Task prompt:
Please copy, exactly as they appear below, the lines from the one containing "- eapply BlockEnqueue_inv in" through the one containing "(asleepD s <>".

[Start of section]

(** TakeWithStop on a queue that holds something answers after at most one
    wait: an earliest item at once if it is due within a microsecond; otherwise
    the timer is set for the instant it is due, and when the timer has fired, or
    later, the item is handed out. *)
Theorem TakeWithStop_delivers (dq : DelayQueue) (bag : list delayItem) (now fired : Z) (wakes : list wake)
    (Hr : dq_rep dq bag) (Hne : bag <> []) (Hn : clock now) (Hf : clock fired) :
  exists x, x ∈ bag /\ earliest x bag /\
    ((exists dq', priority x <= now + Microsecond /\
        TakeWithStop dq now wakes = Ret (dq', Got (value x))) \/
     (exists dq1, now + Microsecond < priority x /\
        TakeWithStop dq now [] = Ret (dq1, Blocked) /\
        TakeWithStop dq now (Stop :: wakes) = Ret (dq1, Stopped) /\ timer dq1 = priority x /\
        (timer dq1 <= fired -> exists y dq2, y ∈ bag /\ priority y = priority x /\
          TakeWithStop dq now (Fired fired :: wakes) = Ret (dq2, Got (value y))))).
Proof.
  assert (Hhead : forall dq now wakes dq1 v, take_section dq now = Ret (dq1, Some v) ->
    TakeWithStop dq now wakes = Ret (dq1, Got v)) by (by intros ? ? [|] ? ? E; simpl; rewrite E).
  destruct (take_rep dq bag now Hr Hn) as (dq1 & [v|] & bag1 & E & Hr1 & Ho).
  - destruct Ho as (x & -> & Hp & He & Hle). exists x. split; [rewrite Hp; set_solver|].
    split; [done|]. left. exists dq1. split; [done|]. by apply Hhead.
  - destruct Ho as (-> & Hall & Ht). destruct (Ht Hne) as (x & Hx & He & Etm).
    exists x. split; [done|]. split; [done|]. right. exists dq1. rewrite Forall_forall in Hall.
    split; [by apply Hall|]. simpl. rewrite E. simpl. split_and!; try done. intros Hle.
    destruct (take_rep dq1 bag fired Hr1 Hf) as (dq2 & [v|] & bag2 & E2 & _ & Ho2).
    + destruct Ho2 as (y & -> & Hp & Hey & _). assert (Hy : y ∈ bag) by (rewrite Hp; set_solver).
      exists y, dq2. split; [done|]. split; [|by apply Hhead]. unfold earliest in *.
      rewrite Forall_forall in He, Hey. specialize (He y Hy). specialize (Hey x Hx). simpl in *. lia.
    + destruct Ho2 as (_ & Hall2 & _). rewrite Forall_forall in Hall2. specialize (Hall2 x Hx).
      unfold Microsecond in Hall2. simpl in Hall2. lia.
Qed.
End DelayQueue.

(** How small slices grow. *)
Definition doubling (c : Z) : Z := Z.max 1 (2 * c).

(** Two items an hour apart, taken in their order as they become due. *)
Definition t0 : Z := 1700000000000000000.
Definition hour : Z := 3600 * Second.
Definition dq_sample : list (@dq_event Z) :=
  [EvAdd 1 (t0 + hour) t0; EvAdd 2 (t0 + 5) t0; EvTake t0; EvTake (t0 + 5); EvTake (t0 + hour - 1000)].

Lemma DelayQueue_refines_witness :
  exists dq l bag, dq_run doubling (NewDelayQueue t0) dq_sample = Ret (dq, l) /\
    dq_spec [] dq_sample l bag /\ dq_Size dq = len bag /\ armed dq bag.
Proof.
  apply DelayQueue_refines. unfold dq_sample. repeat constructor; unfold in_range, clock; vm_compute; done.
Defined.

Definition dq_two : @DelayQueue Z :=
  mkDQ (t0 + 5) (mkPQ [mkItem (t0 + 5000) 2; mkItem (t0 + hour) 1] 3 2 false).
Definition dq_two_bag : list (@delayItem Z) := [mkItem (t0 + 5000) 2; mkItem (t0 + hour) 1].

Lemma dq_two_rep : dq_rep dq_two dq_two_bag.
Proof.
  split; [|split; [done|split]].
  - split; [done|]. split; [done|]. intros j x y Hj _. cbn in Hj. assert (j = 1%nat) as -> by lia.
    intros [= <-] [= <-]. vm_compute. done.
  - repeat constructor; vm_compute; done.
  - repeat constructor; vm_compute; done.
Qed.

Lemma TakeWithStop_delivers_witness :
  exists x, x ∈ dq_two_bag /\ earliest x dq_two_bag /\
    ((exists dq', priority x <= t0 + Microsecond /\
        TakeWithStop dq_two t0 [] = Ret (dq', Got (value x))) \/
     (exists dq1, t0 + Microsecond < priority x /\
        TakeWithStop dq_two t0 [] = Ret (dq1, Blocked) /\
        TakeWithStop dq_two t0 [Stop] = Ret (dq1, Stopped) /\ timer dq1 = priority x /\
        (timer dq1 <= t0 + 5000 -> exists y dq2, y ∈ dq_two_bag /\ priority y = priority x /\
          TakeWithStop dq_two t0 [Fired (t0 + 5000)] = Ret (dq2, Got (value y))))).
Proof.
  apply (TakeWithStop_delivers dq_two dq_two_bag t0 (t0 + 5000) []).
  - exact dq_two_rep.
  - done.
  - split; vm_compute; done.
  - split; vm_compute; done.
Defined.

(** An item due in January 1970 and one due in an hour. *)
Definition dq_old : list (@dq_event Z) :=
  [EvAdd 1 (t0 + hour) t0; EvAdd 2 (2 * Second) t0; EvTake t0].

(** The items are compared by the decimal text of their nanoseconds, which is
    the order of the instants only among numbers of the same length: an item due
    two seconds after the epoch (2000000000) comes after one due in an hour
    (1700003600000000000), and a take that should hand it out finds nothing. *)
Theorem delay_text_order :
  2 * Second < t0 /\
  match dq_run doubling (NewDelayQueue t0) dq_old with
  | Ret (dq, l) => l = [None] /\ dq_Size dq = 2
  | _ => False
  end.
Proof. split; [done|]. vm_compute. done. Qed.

[End of section]
[Start of section]

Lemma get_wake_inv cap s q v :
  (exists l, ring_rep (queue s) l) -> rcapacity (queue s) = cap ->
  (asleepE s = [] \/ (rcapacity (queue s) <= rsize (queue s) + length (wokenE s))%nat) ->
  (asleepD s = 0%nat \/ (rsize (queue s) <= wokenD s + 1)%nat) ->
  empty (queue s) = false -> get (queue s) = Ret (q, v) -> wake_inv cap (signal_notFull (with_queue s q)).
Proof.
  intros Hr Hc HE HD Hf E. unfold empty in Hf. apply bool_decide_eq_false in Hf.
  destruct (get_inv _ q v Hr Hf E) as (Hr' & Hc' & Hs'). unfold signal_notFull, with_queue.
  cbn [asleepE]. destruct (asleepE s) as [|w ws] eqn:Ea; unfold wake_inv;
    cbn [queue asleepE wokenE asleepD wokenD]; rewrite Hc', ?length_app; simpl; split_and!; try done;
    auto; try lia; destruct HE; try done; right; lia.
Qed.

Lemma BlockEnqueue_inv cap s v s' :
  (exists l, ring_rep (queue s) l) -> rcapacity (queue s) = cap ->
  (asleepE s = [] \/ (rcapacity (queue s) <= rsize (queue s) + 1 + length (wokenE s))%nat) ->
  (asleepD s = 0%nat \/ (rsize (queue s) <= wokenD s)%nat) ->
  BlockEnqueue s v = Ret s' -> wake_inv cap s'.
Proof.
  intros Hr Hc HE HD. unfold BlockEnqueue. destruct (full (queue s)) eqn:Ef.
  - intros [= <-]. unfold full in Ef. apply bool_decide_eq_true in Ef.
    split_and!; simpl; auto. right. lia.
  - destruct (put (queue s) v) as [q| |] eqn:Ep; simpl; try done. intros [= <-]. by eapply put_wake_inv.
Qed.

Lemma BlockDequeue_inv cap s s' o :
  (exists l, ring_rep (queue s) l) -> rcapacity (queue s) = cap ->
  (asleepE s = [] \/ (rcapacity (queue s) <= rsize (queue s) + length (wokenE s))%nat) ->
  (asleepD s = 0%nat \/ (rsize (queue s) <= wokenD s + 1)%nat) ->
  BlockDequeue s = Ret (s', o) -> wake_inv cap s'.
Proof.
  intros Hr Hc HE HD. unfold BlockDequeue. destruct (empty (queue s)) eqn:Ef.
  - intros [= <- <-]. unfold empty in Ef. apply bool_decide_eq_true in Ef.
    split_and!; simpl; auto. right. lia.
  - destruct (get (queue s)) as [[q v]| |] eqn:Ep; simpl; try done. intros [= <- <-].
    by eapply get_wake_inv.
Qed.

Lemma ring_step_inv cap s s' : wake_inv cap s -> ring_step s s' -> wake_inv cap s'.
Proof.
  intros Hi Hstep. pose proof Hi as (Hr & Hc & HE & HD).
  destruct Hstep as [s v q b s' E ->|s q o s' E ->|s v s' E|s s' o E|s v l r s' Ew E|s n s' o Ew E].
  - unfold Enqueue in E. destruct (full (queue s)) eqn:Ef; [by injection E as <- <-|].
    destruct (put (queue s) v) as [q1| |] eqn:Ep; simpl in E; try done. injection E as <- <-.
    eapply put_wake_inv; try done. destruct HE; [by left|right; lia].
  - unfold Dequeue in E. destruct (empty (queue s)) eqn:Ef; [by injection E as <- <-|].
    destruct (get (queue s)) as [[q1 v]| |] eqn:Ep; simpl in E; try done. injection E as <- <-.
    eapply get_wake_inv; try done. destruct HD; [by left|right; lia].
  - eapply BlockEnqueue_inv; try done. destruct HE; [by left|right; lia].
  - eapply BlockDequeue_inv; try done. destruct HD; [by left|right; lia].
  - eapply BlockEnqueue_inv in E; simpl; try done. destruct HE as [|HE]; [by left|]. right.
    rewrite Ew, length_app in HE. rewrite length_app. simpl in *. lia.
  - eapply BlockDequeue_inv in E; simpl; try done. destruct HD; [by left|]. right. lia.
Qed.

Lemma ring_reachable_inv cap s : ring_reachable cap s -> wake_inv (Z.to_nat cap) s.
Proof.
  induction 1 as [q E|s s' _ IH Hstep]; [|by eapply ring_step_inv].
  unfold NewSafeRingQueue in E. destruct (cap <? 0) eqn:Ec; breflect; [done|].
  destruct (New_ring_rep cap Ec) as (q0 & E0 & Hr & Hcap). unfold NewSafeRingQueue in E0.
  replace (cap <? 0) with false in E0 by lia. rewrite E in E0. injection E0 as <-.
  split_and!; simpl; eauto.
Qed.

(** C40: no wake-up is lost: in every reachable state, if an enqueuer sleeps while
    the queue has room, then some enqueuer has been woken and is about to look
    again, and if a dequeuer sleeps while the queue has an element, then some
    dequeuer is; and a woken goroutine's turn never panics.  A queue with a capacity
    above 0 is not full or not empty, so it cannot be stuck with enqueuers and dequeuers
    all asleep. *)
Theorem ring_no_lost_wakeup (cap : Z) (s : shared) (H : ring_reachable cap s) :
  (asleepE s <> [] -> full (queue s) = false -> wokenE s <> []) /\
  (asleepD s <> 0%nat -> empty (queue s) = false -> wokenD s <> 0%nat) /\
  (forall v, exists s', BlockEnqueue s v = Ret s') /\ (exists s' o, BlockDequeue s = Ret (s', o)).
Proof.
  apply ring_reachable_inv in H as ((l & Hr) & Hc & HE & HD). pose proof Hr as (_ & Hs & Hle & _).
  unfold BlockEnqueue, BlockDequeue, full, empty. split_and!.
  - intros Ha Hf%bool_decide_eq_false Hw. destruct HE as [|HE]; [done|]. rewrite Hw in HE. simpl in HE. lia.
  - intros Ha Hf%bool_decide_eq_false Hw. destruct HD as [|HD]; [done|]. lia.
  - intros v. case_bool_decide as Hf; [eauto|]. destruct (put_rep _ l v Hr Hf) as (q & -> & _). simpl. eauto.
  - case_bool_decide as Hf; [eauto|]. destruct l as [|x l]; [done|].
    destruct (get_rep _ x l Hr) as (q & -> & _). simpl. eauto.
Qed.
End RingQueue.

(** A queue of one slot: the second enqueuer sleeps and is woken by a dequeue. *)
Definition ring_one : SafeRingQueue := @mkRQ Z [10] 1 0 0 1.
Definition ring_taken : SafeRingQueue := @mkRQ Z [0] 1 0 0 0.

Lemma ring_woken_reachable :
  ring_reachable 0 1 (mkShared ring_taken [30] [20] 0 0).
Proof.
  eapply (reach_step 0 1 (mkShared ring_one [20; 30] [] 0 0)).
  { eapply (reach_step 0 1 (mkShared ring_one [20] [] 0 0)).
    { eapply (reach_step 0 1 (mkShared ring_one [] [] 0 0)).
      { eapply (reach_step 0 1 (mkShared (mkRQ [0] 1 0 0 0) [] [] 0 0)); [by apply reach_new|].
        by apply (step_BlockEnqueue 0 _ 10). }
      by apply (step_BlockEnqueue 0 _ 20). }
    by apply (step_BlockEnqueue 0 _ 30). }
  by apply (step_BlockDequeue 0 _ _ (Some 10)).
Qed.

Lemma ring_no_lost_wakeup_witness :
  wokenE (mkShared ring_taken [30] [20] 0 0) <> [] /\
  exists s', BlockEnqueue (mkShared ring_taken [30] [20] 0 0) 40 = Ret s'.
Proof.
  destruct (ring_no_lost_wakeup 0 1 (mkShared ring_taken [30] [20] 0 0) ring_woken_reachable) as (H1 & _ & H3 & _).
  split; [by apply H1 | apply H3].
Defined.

[End of section]

Written solution:
  - eapply BlockEnqueue_inv in E; simpl; try done. destruct HE as [|HE]; [by left|]. right.
    rewrite Ew, length_app in HE. rewrite length_app. simpl in *. lia.
  - eapply BlockDequeue_inv in E; simpl; try done. destruct HD; [by left|]. right. lia.
Qed.

Lemma ring_reachable_inv cap s : ring_reachable cap s -> wake_inv (Z.to_nat cap) s.
Proof.
  induction 1 as [q E|s s' _ IH Hstep]; [|by eapply ring_step_inv].
  unfold NewSafeRingQueue in E. destruct (cap <? 0) eqn:Ec; breflect; [done|].
  destruct (New_ring_rep cap Ec) as (q0 & E0 & Hr & Hcap). unfold NewSafeRingQueue in E0.
  replace (cap <? 0) with false in E0 by lia. rewrite E in E0. injection E0 as <-.
  split_and!; simpl; eauto.
Qed.

(** C40: no wake-up is lost: in every reachable state, if an enqueuer sleeps while
    the queue has room, then some enqueuer has been woken and is about to look
    again, and if a dequeuer sleeps while the queue has an element, then some
    dequeuer is; and a woken goroutine's turn never panics.  A queue with a capacity
    above 0 is not full or not empty, so it cannot be stuck with enqueuers and dequeuers
    all asleep. *)
Theorem ring_no_lost_wakeup (cap : Z) (s : shared) (H : ring_reachable cap s) :
  (asleepE s <> [] -> full (queue s) = false -> wokenE s <> []) /\
  (asleepD s <> 0%nat -> empty (queue s) = false -> wokenD s <> 0%nat) /\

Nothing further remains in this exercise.